The 2001 UK Census recorded 158,434 people born in the United States. According to the 2011 UK Census, there were 173,470 US-born residents in England, 3,715 in Wales, 15,919 in Scotland, and 4,251 in Northern Ireland. The Office for National Statistics estimates that 197,000 US-born immigrants were resident in the UK in 2013. In a 2020 House of Commons research briefing on immigrants working in the National Health Service out of 1.28 million members of staff, 1,380 declared that they were American.

The largest single local cluster of Americans in the UK recorded by the 2001 UK Census was in Mildenhall in North-West Suffolk—the site of RAF Mildenhall and nearby RAF Lakenheath. This is because of the legacy of the Cold War and NATO cooperation. 17.28% of Mildenhall's population were born in the United States. In London, the majority of Americans are businesspeople and their families which ties in with the strong economic relations between the City of London and New York City or Washington, D.C. Chelsea (where 6.53% of residents were born in the US in 2001) and Kensington (5.81%) have large American communities.

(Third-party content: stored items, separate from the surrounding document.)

(** * Pokémon Master: a shallow embedding of [script.js]

    The development follows the class [PokemonMaster]: the values and
    built-ins of the host language it relies on come first (strings,
    numbers, [Set], [JSON], [localStorage], [Array.prototype.sort]), then
    the record shapes, the controller state, its methods in source order,
    the detail modal with its requests in flight, and finally the
    properties of the fetch / filter / paginate / favourites pipeline, of
    the start-up, of the transformer and of the modal.

    Conventions.
    - A string is a Rocq [string]: the text's bytes (UTF-8).  Every
      operation is exact on ASCII text, which is what the catalogue's names,
      numbers and type tags are made of; case mapping leaves bytes above 127
      untouched.
    - A number is an exact decimal.  Ids, counters and pages are integers
      ([Z]); the rounding and the overflow of doubles are outside the model.
    - [String.prototype.localeCompare] (collation) and the remote API are
      parameters of the development. *)

From Stdlib Require Import ZArith String Ascii List Bool Lia QArith DecimalString.
From Stdlib Require Import Sorted Permutation DecimalFacts DecimalPos.
From stdpp Require Import gmap strings list.

Import ListNotations.
Local Open Scope string_scope.
Local Open Scope list_scope.
Local Open Scope Z_scope.

(* ===================================================================== *)
(** * Strings *)
(* ===================================================================== *)

Module JsString.

(** [c.toLowerCase()] and [c.toUpperCase()] on one byte. *)
Definition lowerChar (c : ascii) : ascii :=
  let n := nat_of_ascii c in
  if ((65 <=? n)%nat && (n <=? 90)%nat)%bool then ascii_of_nat (n + 32) else c.

Definition upperChar (c : ascii) : ascii :=
  let n := nat_of_ascii c in
  if ((97 <=? n)%nat && (n <=? 122)%nat)%bool then ascii_of_nat (n - 32) else c.

Fixpoint toLowerCase (s : string) : string :=
  match s with
  | EmptyString => EmptyString
  | String c r => String (lowerChar c) (toLowerCase r)
  end.

Fixpoint toUpperCase (s : string) : string :=
  match s with
  | EmptyString => EmptyString
  | String c r => String (upperChar c) (toUpperCase r)
  end.

(** [s.charAt(0)]: the first character, or the empty string. *)
Definition charAt0 (s : string) : string :=
  match s with
  | EmptyString => EmptyString
  | String c _ => String c EmptyString
  end.

(** [s.slice(1)]. *)
Definition slice1 (s : string) : string :=
  match s with
  | EmptyString => EmptyString
  | String _ r => r
  end.

(** [s.startsWith(sub)], the inner test of [includes]. *)
Fixpoint startsWith (s sub : string) {struct sub} : bool :=
  match sub, s with
  | EmptyString, _ => true
  | String _ _, EmptyString => false
  | String a sub', String b s' => Ascii.eqb a b && startsWith s' sub'
  end.

(** [s.includes(sub)]: [sub] occurs at some position of [s]. *)
Fixpoint includes (s sub : string) : bool :=
  startsWith s sub ||
  match s with
  | EmptyString => false
  | String _ s' => includes s' sub
  end.

(** The first [n] characters of [pad] repeated for ever. *)
Fixpoint cycleTake (n : nat) (pad cur : string) : string :=
  match n with
  | O => EmptyString
  | S n' =>
      match cur with
      | String c r => String c (cycleTake n' pad r)
      | EmptyString =>
          match pad with
          | String c r => String c (cycleTake n' pad r)
          | EmptyString => EmptyString
          end
      end
  end.

(** [s.padStart(target, pad)]. *)
Definition padStart (target : nat) (pad s : string) : string :=
  cycleTake (target - String.length s) pad pad +:+ s.

(** A string is truthy when it is not empty. *)
Definition truthy (s : string) : bool :=
  match s with
  | EmptyString => false
  | String _ _ => true
  end.

(** [sub] occurs in [s]: the relation [includes] decides. *)
Definition Substring (sub s : string) : Prop :=
  exists pre post : string, s = pre +:+ sub +:+ post.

Prior to the end of the Cold War, the highest proportion of Americans resident in the United Kingdom per head of population was centred on the Scottish seaside town of Dunoon, Argyll and Bute, the former site of the Holy Loch US Navy base. At its height in the early 1990s, around one quarter of Dunoon's population was American.

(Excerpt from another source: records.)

Lemma findInRow_Some (r : list string) (char : string) (c0 c : Z) :
  findInRow r char c0 = Some c ->
  c0 <= c /\ nthZ r (c - c0) = Some char.
Proof.
  revert c0. induction r as [|s r IH]; intros c0; simpl; [discriminate|].
  destruct (String.eqb_spec s char) as [->|_].
  - intros [= <-]. rewrite Z.sub_diag. split; [lia | reflexivity].
  - intros H. apply IH in H as [Hle Hn]. split; [lia|].
    replace (c - c0) with ((c - (c0 + 1)) + 1) by lia.
    rewrite nthZ_cons_succ by lia. exact Hn.
Qed.

Lemma findPositionFrom_None (grid : Grid) (char : string) (r0 : Z) :
  findPositionFrom grid char r0 = None <-> occurrences grid char = 0%nat.
Proof.
  revert r0. induction grid as [|line grid IH]; intros r0; simpl; [tauto|].
  rewrite occurrences_cons.
  destruct (findInRow line char 0) eqn:E.
  - split; [discriminate|]. intros H.
    assert (E' : findInRow line char 0 = None) by (apply findInRow_None; lia).
    congruence.
  - apply findInRow_None in E. rewrite E. apply IH.
Qed.

Lemma findPositionFrom_Some (grid : Grid) (char : string) (r0 : Z) (p : Position) :
  findPositionFrom grid char r0 = Some p ->
  r0 <= row p /\ cell grid (mkPosition (row p - r0) (col p)) = Some char.
Proof.
  revert r0. induction grid as [|line grid IH]; intros r0; simpl; [discriminate|].
  destruct (findInRow line char 0) eqn:E.
  - intros [= <-]. simpl. rewrite Z.sub_diag.
    apply findInRow_Some in E as [_ E]. rewrite Z.sub_0_r in E.
    split; [lia | exact E].
  - intros H. apply IH in H as [Hle Hc]. split; [lia|].
    unfold cell in *. simpl in *.
    replace (row p - r0) with ((row p - (r0 + 1)) + 1) by lia.
    rewrite nthZ_cons_succ by lia. exact Hc.
Qed.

In the 2000s, some Americans in the UK were older, ex-servicemen who returned to Britain after being based in the UK during World War II.

== Culture ==

=== Sports ===
The British National Baseball League features many American expatriates.

== Notable people ==

Nancy Astor, Britain's second female Member of Parliament and first to take her seat, and thus the first female sitting member of Parliament, was born in Virginia and married into the wealthy Anglo-American Astor family.

Henry James, considered one of the greatest novelists in the English language, was born to a Boston Brahmin family and moved to London in 1869. Aside from brief periods spent on the Continent and two short trips back to the US, James spent the rest of his life in England. (See Lamb House). He was naturalised as a British subject in the final year of his life.

T. S. Eliot left his family home in St. Louis, Missouri, to go to Harvard, in New England. From there he moved to Europe and stayed in Germany and France. When World War I began, he moved to Oxford, United Kingdom. He gained British citizenship and joined the Church of England.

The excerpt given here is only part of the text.